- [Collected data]

▽

Lemma new_order_still order w w1 db event db' : ow_db w1 = ow_db w -> ow_db w1 = Some db ->
  order_added order event db db' -> is_Some (or_orchestration_id order) -> new_order order w.
Proof.
  intros Hw H1 Ha [x Hx]. exists db. split; [congruence|]. intros k r Hk. split.
  - eapply order_added_new_id; [exact Ha|exact Hk].
  - rewrite Hx. eapply (order_added_fresh _ _ _ _ order_orchestration); [constructor|exact Ha|done|exact Hk].
Qed.

Lemma persisted_spec spec identity w r w' : create_with_persistence oc spec identity w = (r, w') ->
  hands w w' (fun h => new_order (to_orm_order spec identity) w /\ submitted spec (to_orm_order spec identity) w' h).
Proof.
  unfold create_with_persistence. intros E.
  quiet_step E existing w1 E1. apply still_run in E1; [|auto with oms].
  destruct existing as [o|]; [by eapply quiet_hands; [apply still_quiet, still_resolve|]|].
  quiet_step E now w2 E2. apply still_run in E2; [|auto with oms].
  cbv beta zeta in E. match type of E with bind ?m _ _ = _ => assert (quiet m) as Hq end.
  { apply oms_quiet_try; [auto with oms|]. intros e k. destruct (isinstance e _); [done|]. intros [= <-]. auto with oms. }
  eapply bind_hands; [exact Hq|exact E|]. clear Hq. intros outcome w3 E3 E4. clear E.
  apply try_run in E3 as [(a & E3 & [= <-])|(e & w0 & _ & E3)]; [|destruct (isinstance e _); [by destruct E3|done]].
  destruct outcome as [u|u].
  2: { eapply quiet_hands; [|exact E4]. apply still_quiet. apply still_bind; [auto with oms|intros _].
       apply still_bind; auto with oms. }
  destruct (ow_db w2) as [db|] eqn:Ew2.
  2: { unfold om_repo, svc, zoom, repo_call in E3. unfold ow_db in Ew2. by rewrite Ew2 in E3. }
  destruct (om_repo_run _ _ _ _ _ Ew2 E3) as (db3 & Ec & Hw3 & _). apply repo_create_spec in Ec as [-> Ha].
  assert (new_order (to_orm_order spec identity) w) as Hnew.
  { eapply (new_order_still _ w w2); [congruence|exact Ew2|exact Ha|by eexists]. }
  quiet_step E4 z w4 E5. apply still_run in E5; [|auto with oms].
  destruct (order_added_order _ _ _ _ Ha) as [j Hj].
  destruct (advance_spec (to_orm_order spec identity) j (order_state_value INTENT_CREATED) identity spec w4 db3 r w')
    as [Hc Hh]; [by rewrite E5|done|done|].
  split; [done|]. destruct Hh as [?|(h & ? & ?)]; [by left|right; eauto].
Qed.

Lemma create_spec i w r w' : create_order oc i w = (r, w') ->
  hands w w' (fun h => exists spec id,
    let order := to_orm_order spec (build_order_identity i id (sp_quantity spec)) in
    validate_intent i (oc_clock oc (sw_tick (ow_service w)))
      (oc_global_halt_active oc (S (sw_tick (ow_service w)))) = Ok spec /\
    new_order order w /\ submitted spec order w' h).
Proof.
  unfold create_order. intros E.
  quiet_step E now w1 E1. injection E1 as <- <-. quiet_step E halted w2 E2. injection E2 as <- <-.
  quiet_step E spec w3 E3. injection E3 as E3 <-. quiet_step E oid w4 E4. injection E4 as _ <-.
  quiet_step E missing w5 E5. injection E5 as <- <-.
  match type of E with (if ?b then _ else _) ?w0 = _ => assert (ow_db w0 = ow_db w) as Hw by done;
    destruct b; [by eapply quiet_hands; [apply still_quiet, still_memory|]|] end.
  apply persisted_spec in E as [Hc Hh]. split; [done|].
  destruct Hh as [?|(h & ? & Hnew & ?)]; [by left|right]. exists h. split; [done|].
  exists spec, oid. split_and!; [done| |done]. unfold new_order in *. by rewrite Hw in Hnew.
Qed.

(** C6: An order reaches the execution boundary only through every check of
    the order management system.  Whatever the database does, a call of
    [create_order] calls the boundary at most once; then the intent passed
    validation at the call's clock reading and halt flag, its approval was
    unexpired when checked again, no stored order had its order id or its
    orchestration id, and the order row, in status SUBMISSION_REQUESTED with
    the event saying so, is committed; the handoff names that order and that
    approval.  Without a repository nothing is handed on. *)
Theorem submission_backed_by_stored_order i w r w' : create_order oc i w = (r, w') ->
  hands w w' (fun h => exists spec id,
    let order := to_orm_order spec (build_order_identity i id (sp_quantity spec)) in
    validate_intent i (oc_clock oc (sw_tick (ow_service w)))
      (oc_global_halt_active oc (S (sw_tick (ow_service w)))) = Ok spec /\
    new_order order w /\ submitted spec order w' h).
Proof. apply create_spec. Qed.

(** ** Sequences of calls and of other writers *)

Lemma cancel_quiet u : quiet (request_cancellation oc u).
Proof.
  unfold request_cancellation. apply oms_quiet_bind; [auto with oms|intros []]; [auto with oms|].
  apply oms_quiet_bind; [auto with oms|intros [o|]]; [|auto with oms].
  apply oms_quiet_bind; [auto with oms|intros st]. destruct (negb _); [auto with oms|]. quiet_steps.
Qed.

(** The calls of the service in any order, and other processes that add rows
    and change the status of orders (the execution engine). *)
Inductive oms_step : OW -> OW -> Prop :=
| step_create i w r w' : create_order oc i w = (r, w') -> oms_step w w'
| step_cancel u w r w' : request_cancellation oc u w = (r, w') -> oms_step w w'
| step_other w db db' : ow_db w = Some db -> evolves (rows db) (rows db') ->
    oms_step w {| ow_service := Service.set_db db' (ow_service w); ow_handed := ow_handed w |}.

△

- [Directions]
Transcribe all the entries exactly, as they stand.

- [Solution for this exercise]
Lemma new_order_still order w w1 db event db' : ow_db w1 = ow_db w -> ow_db w1 = Some db ->
  order_added order event db db' -> is_Some (or_orchestration_id order) -> new_order order w.
Proof.
  intros Hw H1 Ha [x Hx]. exists db. split; [congruence|]. intros k r Hk. split.
  - eapply order_added_new_id; [exact Ha|exact Hk].
  - rewrite Hx. eapply (order_added_fresh _ _ _ _ order_orchestration); [constructor|exact Ha|done|exact Hk].
Qed.

Lemma persisted_spec spec identity w r w' : create_with_persistence oc spec identity w = (r, w') ->
  hands w w' (fun h => new_order (to_orm_order spec identity) w /\ submitted spec (to_orm_order spec identity) w' h).
Proof.
  unfold create_with_persistence. intros E.
  quiet_step E existing w1 E1. apply still_run in E1; [|auto with oms].
  destruct existing as [o|]; [by eapply quiet_hands; [apply still_quiet, still_resolve|]|].
  quiet_step E now w2 E2. apply still_run in E2; [|auto with oms].
  cbv beta zeta in E. match type of E with bind ?m _ _ = _ => assert (quiet m) as Hq end.
  { apply oms_quiet_try; [auto with oms|]. intros e k. destruct (isinstance e _); [done|]. intros [= <-]. auto with oms. }
  eapply bind_hands; [exact Hq|exact E|]. clear Hq. intros outcome w3 E3 E4. clear E.
  apply try_run in E3 as [(a & E3 & [= <-])|(e & w0 & _ & E3)]; [|destruct (isinstance e _); [by destruct E3|done]].
  destruct outcome as [u|u].
  2: { eapply quiet_hands; [|exact E4]. apply still_quiet. apply still_bind; [auto with oms|intros _].
       apply still_bind; auto with oms. }
  destruct (ow_db w2) as [db|] eqn:Ew2.
  2: { unfold om_repo, svc, zoom, repo_call in E3. unfold ow_db in Ew2. by rewrite Ew2 in E3. }
  destruct (om_repo_run _ _ _ _ _ Ew2 E3) as (db3 & Ec & Hw3 & _). apply repo_create_spec in Ec as [-> Ha].
  assert (new_order (to_orm_order spec identity) w) as Hnew.
  { eapply (new_order_still _ w w2); [congruence|exact Ew2|exact Ha|by eexists]. }
  quiet_step E4 z w4 E5. apply still_run in E5; [|auto with oms].
  destruct (order_added_order _ _ _ _ Ha) as [j Hj].
  destruct (advance_spec (to_orm_order spec identity) j (order_state_value INTENT_CREATED) identity spec w4 db3 r w')
    as [Hc Hh]; [by rewrite E5|done|done|].
  split; [done|]. destruct Hh as [?|(h & ? & ?)]; [by left|right; eauto].
Qed.

Lemma create_spec i w r w' : create_order oc i w = (r, w') ->
  hands w w' (fun h => exists spec id,
    let order := to_orm_order spec (build_order_identity i id (sp_quantity spec)) in
    validate_intent i (oc_clock oc (sw_tick (ow_service w)))
      (oc_global_halt_active oc (S (sw_tick (ow_service w)))) = Ok spec /\
    new_order order w /\ submitted spec order w' h).
Proof.
  unfold create_order. intros E.
  quiet_step E now w1 E1. injection E1 as <- <-. quiet_step E halted w2 E2. injection E2 as <- <-.
  quiet_step E spec w3 E3. injection E3 as E3 <-. quiet_step E oid w4 E4. injection E4 as _ <-.
  quiet_step E missing w5 E5. injection E5 as <- <-.
  match type of E with (if ?b then _ else _) ?w0 = _ => assert (ow_db w0 = ow_db w) as Hw by done;
    destruct b; [by eapply quiet_hands; [apply still_quiet, still_memory|]|] end.
  apply persisted_spec in E as [Hc Hh]. split; [done|].
  destruct Hh as [?|(h & ? & Hnew & ?)]; [by left|right]. exists h. split; [done|].
  exists spec, oid. split_and!; [done| |done]. unfold new_order in *. by rewrite Hw in Hnew.
Qed.

(** C6: An order reaches the execution boundary only through every check of
    the order management system.  Whatever the database does, a call of
    [create_order] calls the boundary at most once; then the intent passed
    validation at the call's clock reading and halt flag, its approval was
    unexpired when checked again, no stored order had its order id or its
    orchestration id, and the order row, in status SUBMISSION_REQUESTED with
    the event saying so, is committed; the handoff names that order and that
    approval.  Without a repository nothing is handed on. *)
Theorem submission_backed_by_stored_order i w r w' : create_order oc i w = (r, w') ->
  hands w w' (fun h => exists spec id,
    let order := to_orm_order spec (build_order_identity i id (sp_quantity spec)) in
    validate_intent i (oc_clock oc (sw_tick (ow_service w)))
      (oc_global_halt_active oc (S (sw_tick (ow_service w)))) = Ok spec /\
    new_order order w /\ submitted spec order w' h).
Proof. apply create_spec. Qed.

(** ** Sequences of calls and of other writers *)

Lemma cancel_quiet u : quiet (request_cancellation oc u).
Proof.
  unfold request_cancellation. apply oms_quiet_bind; [auto with oms|intros []]; [auto with oms|].
  apply oms_quiet_bind; [auto with oms|intros [o|]]; [|auto with oms].
  apply oms_quiet_bind; [auto with oms|intros st]. destruct (negb _); [auto with oms|]. quiet_steps.
Qed.

(** The calls of the service in any order, and other processes that add rows
    and change the status of orders (the execution engine). *)
Inductive oms_step : OW -> OW -> Prop :=
| step_create i w r w' : create_order oc i w = (r, w') -> oms_step w w'
| step_cancel u w r w' : request_cancellation oc u w = (r, w') -> oms_step w w'
| step_other w db db' : ow_db w = Some db -> evolves (rows db) (rows db') ->
    oms_step w {| ow_service := Service.set_db db' (ow_service w); ow_handed := ow_handed w |}.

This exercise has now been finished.